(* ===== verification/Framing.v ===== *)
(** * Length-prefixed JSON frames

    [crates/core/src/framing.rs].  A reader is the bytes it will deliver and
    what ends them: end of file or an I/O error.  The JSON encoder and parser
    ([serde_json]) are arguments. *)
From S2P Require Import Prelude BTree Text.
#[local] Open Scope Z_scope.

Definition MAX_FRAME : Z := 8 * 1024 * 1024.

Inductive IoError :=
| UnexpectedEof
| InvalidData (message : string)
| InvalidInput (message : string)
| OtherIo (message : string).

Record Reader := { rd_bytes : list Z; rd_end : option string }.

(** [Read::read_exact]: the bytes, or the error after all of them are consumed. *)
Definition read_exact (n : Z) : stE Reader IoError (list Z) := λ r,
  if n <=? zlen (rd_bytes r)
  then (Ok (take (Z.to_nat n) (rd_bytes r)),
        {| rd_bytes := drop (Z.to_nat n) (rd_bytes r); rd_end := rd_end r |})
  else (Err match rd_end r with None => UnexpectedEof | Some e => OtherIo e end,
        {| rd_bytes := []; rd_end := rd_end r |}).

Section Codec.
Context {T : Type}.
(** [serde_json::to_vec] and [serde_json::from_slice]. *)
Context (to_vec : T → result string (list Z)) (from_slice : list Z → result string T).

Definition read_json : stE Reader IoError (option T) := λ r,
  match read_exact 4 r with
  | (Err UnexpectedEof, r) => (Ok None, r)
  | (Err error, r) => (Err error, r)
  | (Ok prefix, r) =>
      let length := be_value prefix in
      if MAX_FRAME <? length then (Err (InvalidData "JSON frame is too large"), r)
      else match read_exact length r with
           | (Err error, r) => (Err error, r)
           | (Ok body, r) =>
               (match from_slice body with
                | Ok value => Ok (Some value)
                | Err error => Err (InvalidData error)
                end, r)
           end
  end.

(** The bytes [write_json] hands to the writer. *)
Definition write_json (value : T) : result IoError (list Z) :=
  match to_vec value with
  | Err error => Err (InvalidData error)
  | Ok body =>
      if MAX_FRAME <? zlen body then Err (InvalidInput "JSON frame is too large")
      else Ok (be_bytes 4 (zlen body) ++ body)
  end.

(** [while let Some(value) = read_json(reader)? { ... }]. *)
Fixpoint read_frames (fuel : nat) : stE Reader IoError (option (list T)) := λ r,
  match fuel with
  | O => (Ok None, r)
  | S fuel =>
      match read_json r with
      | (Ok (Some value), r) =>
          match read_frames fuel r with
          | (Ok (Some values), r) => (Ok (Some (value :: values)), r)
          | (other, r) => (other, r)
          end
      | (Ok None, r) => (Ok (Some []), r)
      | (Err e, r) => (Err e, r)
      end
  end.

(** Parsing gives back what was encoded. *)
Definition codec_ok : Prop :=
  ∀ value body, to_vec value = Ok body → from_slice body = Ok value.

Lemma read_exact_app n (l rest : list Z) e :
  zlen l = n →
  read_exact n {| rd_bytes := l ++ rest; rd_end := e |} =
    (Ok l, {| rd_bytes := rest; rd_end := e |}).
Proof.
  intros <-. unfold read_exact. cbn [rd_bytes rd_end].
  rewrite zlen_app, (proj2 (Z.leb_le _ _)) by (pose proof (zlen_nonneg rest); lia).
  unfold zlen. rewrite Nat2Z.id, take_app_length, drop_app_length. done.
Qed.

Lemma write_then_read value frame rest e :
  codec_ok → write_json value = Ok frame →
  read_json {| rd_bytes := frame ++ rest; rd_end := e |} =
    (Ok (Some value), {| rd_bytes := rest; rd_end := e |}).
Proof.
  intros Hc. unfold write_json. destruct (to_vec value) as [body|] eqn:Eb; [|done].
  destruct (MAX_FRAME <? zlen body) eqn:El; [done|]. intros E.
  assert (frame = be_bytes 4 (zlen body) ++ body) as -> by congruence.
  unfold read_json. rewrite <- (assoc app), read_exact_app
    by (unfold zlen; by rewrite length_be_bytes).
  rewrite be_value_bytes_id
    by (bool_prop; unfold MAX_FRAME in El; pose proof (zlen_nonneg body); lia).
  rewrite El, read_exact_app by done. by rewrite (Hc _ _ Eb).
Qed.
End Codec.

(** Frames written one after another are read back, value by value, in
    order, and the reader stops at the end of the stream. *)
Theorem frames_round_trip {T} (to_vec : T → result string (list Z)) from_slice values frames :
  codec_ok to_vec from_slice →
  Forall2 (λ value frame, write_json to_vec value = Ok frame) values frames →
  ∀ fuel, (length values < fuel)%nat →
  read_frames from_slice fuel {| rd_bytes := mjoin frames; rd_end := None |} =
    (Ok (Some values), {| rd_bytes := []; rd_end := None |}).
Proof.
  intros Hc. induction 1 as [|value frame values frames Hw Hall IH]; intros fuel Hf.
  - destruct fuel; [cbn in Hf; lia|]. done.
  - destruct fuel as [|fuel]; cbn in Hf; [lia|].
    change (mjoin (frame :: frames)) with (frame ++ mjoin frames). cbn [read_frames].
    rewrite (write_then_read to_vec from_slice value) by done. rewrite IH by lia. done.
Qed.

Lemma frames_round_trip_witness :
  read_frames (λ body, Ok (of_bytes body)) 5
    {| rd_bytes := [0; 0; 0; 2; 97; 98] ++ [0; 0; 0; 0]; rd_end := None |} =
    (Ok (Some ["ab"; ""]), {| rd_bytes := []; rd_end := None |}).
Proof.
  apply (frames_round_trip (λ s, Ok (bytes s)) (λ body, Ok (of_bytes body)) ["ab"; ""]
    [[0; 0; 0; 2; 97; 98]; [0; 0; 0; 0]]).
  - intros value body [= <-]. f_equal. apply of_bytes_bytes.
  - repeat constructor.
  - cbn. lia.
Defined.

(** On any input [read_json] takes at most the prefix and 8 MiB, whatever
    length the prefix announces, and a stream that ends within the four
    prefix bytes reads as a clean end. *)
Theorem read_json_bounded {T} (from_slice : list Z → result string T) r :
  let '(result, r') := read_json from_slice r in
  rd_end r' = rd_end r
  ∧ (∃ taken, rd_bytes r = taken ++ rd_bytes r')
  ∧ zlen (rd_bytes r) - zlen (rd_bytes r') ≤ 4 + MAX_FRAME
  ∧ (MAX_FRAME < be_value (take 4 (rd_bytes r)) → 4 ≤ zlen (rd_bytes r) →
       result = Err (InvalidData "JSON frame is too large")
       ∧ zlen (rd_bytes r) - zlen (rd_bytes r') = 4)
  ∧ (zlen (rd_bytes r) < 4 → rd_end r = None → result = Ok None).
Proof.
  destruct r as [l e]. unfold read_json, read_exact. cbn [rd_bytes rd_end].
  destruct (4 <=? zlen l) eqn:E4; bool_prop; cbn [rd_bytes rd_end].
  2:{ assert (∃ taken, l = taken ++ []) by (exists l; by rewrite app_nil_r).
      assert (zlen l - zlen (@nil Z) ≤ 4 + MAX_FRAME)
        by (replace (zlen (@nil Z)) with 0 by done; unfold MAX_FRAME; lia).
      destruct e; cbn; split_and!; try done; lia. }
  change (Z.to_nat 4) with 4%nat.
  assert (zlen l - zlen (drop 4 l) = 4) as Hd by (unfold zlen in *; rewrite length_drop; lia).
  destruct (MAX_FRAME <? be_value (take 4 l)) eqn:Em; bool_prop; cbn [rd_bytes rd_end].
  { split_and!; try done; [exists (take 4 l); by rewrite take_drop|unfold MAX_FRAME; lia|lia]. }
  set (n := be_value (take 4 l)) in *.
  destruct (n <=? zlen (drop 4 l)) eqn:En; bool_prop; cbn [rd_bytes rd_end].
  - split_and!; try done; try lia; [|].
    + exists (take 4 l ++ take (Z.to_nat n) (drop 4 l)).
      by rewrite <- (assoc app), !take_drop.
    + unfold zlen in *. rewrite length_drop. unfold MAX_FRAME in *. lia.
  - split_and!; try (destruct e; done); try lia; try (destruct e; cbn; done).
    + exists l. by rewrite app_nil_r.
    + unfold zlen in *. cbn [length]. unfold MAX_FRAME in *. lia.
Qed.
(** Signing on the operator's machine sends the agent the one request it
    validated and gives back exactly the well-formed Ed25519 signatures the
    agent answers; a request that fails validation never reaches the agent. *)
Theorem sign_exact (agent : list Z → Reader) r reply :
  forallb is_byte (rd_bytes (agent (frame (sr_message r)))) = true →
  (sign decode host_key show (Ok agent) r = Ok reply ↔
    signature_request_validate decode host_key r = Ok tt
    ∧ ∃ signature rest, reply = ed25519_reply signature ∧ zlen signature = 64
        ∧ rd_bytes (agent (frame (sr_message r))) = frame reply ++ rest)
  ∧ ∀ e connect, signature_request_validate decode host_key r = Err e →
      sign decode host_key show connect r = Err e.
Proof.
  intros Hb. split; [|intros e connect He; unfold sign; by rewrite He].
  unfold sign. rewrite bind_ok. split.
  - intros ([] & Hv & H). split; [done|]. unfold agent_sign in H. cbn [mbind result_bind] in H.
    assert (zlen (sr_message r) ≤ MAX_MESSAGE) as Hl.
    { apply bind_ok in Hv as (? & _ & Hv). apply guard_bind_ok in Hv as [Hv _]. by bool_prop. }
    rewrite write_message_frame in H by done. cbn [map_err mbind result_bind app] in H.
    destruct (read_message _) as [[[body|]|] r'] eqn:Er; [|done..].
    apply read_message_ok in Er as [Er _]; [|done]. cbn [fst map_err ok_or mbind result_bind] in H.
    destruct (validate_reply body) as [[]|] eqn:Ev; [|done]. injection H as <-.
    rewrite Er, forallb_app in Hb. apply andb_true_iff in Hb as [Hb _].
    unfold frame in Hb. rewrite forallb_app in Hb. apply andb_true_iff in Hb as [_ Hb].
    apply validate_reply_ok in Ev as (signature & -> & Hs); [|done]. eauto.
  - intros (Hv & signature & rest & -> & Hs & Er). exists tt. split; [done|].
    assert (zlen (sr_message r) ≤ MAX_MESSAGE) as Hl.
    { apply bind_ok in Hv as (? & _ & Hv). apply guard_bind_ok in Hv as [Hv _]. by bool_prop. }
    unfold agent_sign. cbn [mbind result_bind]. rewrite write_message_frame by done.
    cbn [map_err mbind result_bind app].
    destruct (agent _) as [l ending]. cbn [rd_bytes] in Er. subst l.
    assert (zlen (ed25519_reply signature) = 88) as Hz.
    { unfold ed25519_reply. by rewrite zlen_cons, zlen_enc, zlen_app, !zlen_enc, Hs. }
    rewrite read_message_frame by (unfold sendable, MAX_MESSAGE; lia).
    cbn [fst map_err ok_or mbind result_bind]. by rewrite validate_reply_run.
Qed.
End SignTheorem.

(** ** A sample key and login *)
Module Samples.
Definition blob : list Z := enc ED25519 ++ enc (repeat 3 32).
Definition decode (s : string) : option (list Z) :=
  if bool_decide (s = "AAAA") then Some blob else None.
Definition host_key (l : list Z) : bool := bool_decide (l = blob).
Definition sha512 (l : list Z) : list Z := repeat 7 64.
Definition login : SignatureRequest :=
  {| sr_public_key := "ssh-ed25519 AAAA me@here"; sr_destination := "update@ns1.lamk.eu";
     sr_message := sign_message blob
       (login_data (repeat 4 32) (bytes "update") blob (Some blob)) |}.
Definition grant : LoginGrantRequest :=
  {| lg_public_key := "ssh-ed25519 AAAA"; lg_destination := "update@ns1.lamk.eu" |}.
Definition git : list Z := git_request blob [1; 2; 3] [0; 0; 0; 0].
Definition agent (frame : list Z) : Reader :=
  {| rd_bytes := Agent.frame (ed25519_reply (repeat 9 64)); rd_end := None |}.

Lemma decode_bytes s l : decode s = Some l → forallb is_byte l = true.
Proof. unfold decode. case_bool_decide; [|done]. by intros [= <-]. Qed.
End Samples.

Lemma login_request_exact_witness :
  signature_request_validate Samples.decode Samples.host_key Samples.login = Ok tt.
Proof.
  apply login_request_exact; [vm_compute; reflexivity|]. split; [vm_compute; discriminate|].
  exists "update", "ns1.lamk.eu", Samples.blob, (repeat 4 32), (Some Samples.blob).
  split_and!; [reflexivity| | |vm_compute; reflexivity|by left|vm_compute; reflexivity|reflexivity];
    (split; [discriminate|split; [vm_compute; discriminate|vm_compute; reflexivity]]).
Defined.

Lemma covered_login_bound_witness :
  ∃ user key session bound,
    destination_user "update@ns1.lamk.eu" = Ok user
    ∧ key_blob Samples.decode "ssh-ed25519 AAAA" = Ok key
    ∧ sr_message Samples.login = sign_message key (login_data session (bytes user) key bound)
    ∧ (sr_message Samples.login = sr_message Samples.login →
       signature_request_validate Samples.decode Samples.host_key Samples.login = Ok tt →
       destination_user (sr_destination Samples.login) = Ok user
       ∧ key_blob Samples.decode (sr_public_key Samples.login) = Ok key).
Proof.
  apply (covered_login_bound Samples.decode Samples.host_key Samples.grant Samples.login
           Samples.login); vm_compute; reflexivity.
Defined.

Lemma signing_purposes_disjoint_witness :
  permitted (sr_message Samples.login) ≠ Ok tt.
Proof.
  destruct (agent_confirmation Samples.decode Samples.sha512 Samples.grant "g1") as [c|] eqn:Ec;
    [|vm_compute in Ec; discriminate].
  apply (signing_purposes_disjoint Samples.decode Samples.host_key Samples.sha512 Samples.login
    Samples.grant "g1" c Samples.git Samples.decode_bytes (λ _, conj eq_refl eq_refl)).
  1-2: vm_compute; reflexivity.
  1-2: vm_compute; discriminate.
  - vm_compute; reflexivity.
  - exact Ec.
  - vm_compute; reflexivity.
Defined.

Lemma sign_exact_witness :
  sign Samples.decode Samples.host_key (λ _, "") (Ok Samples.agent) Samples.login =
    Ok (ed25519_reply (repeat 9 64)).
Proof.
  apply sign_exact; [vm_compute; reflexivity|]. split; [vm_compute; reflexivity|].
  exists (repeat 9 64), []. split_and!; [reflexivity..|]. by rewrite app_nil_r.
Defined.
* * * * * * * * *
■ EXERCISE BRIEF
Give back the records above exactly, limited to the lines between the one holding "(Some []), r)" and the one holding "intros Hc. unfold", inclusive.

■ EXERCISE RESULT
      | (Ok None, r) => (Ok (Some []), r)
      | (Err e, r) => (Err e, r)
      end
  end.

(** Parsing gives back what was encoded. *)
Definition codec_ok : Prop :=
  ∀ value body, to_vec value = Ok body → from_slice body = Ok value.

Lemma read_exact_app n (l rest : list Z) e :
  zlen l = n →
  read_exact n {| rd_bytes := l ++ rest; rd_end := e |} =
    (Ok l, {| rd_bytes := rest; rd_end := e |}).
Proof.
  intros <-. unfold read_exact. cbn [rd_bytes rd_end].
  rewrite zlen_app, (proj2 (Z.leb_le _ _)) by (pose proof (zlen_nonneg rest); lia).
  unfold zlen. rewrite Nat2Z.id, take_app_length, drop_app_length. done.
Qed.

Lemma write_then_read value frame rest e :
  codec_ok → write_json value = Ok frame →
  read_json {| rd_bytes := frame ++ rest; rd_end := e |} =
    (Ok (Some value), {| rd_bytes := rest; rd_end := e |}).
Proof.
  intros Hc. unfold write_json. destruct (to_vec value) as [body|] eqn:Eb; [|done].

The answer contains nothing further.